## What to produce
Work through the data below and give the number of lines holding the word "split", without any other text.

## Given information
● ● ● ● ●

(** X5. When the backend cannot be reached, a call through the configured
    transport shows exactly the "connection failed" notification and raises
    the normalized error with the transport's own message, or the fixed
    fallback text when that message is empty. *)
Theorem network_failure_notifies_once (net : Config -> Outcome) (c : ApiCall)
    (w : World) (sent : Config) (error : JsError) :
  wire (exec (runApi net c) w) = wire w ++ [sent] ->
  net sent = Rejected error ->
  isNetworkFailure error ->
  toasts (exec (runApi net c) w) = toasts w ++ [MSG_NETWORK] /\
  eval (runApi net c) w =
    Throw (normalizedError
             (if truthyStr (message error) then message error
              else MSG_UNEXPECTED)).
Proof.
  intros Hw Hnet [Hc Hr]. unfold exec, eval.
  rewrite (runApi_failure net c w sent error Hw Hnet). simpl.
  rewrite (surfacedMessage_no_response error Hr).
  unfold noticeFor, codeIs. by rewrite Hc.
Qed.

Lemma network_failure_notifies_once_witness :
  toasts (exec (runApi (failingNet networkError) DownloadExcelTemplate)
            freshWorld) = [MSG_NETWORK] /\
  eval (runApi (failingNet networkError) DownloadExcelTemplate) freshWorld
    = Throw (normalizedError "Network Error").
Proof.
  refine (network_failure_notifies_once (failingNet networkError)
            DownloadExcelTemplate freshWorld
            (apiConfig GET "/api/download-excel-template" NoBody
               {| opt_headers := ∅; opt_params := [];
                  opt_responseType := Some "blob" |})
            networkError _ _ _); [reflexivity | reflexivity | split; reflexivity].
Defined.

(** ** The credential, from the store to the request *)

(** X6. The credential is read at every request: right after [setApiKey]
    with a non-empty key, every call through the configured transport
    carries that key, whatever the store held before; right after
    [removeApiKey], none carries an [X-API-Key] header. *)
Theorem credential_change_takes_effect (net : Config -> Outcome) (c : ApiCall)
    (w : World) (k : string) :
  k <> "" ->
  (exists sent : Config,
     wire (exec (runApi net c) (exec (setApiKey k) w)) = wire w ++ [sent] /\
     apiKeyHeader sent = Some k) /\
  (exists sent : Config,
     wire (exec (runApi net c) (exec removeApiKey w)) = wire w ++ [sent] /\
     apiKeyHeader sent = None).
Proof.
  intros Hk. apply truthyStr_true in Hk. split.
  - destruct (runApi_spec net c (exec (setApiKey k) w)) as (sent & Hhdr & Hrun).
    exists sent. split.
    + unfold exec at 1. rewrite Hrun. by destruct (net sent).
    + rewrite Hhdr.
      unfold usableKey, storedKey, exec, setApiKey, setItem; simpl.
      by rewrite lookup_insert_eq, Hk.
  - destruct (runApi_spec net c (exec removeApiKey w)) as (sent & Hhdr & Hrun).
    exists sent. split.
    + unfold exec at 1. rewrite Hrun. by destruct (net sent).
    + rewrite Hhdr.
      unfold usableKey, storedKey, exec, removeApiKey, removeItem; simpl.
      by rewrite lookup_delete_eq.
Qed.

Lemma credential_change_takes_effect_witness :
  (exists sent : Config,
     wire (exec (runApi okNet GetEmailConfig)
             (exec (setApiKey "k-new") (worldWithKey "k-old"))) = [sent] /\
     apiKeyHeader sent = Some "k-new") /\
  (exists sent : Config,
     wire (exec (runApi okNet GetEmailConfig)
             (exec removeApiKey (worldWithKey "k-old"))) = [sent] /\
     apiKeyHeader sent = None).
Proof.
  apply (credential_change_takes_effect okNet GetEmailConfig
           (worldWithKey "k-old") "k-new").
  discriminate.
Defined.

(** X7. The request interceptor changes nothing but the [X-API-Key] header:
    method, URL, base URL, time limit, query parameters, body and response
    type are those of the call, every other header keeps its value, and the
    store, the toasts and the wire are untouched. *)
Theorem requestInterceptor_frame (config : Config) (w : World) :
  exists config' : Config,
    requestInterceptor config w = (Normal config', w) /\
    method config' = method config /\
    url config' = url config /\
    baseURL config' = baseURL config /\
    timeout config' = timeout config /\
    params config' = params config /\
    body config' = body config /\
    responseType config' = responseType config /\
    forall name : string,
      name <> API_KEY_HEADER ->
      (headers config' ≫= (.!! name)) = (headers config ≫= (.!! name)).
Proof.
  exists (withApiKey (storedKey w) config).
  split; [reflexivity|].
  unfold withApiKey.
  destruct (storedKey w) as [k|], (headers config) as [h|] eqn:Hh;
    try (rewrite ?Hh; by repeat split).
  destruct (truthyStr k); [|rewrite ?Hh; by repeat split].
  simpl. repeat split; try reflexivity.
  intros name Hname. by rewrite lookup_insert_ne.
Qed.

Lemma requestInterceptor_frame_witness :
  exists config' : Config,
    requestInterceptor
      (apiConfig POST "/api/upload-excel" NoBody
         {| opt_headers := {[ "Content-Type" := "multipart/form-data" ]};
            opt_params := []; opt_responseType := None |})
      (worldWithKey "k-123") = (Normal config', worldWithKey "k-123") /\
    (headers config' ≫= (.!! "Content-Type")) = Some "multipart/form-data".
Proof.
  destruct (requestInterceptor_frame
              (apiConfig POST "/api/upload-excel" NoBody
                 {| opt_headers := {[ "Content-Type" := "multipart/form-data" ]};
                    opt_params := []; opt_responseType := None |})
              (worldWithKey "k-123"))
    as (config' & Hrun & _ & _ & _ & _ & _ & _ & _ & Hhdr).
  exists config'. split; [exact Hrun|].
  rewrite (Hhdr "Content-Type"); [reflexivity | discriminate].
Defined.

● ● ● ● ●

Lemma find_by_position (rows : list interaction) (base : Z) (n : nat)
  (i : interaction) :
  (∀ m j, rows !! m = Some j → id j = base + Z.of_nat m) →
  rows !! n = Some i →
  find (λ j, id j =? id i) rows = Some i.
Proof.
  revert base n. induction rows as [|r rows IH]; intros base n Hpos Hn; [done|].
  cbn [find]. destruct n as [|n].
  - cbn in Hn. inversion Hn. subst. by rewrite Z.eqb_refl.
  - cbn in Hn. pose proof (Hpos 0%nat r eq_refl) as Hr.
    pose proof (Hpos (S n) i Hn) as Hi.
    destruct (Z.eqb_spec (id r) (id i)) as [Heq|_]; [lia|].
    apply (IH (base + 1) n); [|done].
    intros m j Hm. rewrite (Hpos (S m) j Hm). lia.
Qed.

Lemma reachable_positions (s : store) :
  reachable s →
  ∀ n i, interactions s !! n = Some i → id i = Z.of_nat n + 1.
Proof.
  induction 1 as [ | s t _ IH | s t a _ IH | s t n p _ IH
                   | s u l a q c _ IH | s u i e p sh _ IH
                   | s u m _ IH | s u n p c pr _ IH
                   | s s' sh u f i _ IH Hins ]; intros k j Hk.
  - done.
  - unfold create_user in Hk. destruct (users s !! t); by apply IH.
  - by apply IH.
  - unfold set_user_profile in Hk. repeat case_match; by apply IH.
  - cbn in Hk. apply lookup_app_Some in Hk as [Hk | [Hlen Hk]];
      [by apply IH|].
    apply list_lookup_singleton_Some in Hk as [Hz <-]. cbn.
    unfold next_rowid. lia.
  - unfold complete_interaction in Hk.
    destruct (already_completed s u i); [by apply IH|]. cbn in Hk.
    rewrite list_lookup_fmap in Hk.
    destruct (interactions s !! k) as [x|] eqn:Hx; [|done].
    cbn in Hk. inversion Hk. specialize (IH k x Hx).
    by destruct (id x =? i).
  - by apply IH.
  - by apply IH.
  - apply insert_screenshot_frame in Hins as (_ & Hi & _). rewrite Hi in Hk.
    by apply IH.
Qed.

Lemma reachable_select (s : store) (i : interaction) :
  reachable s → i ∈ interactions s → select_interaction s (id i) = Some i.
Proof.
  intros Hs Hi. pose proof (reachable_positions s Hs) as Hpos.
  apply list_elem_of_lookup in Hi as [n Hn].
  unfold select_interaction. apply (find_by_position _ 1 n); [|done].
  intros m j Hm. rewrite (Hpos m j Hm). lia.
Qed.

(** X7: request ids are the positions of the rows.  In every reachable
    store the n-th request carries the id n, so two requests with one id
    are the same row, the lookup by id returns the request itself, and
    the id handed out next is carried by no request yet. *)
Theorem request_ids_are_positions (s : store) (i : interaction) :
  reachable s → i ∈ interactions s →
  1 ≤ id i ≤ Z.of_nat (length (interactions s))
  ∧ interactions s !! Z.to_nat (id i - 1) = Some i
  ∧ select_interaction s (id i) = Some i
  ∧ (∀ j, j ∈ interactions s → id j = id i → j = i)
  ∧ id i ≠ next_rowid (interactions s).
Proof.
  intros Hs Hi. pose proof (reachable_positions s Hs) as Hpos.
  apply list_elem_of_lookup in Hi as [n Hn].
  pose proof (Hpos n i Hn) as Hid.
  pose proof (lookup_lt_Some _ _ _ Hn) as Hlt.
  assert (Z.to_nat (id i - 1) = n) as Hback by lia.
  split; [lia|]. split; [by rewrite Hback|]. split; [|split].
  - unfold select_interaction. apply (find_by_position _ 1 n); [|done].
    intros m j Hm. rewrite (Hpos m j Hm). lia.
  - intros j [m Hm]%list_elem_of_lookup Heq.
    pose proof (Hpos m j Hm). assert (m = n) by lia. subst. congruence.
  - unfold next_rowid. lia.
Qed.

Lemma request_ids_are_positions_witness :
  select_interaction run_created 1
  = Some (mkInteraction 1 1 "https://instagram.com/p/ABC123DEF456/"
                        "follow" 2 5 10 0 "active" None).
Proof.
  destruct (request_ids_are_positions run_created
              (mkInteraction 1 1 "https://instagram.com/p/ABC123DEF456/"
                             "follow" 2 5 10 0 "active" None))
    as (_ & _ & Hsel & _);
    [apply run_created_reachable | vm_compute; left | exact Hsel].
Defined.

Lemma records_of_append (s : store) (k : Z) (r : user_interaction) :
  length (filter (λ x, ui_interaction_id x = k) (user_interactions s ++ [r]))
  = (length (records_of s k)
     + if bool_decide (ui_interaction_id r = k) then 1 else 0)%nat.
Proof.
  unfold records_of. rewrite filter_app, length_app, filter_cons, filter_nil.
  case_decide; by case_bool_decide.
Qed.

● ● ● ● ●

## Solution for this exercise
10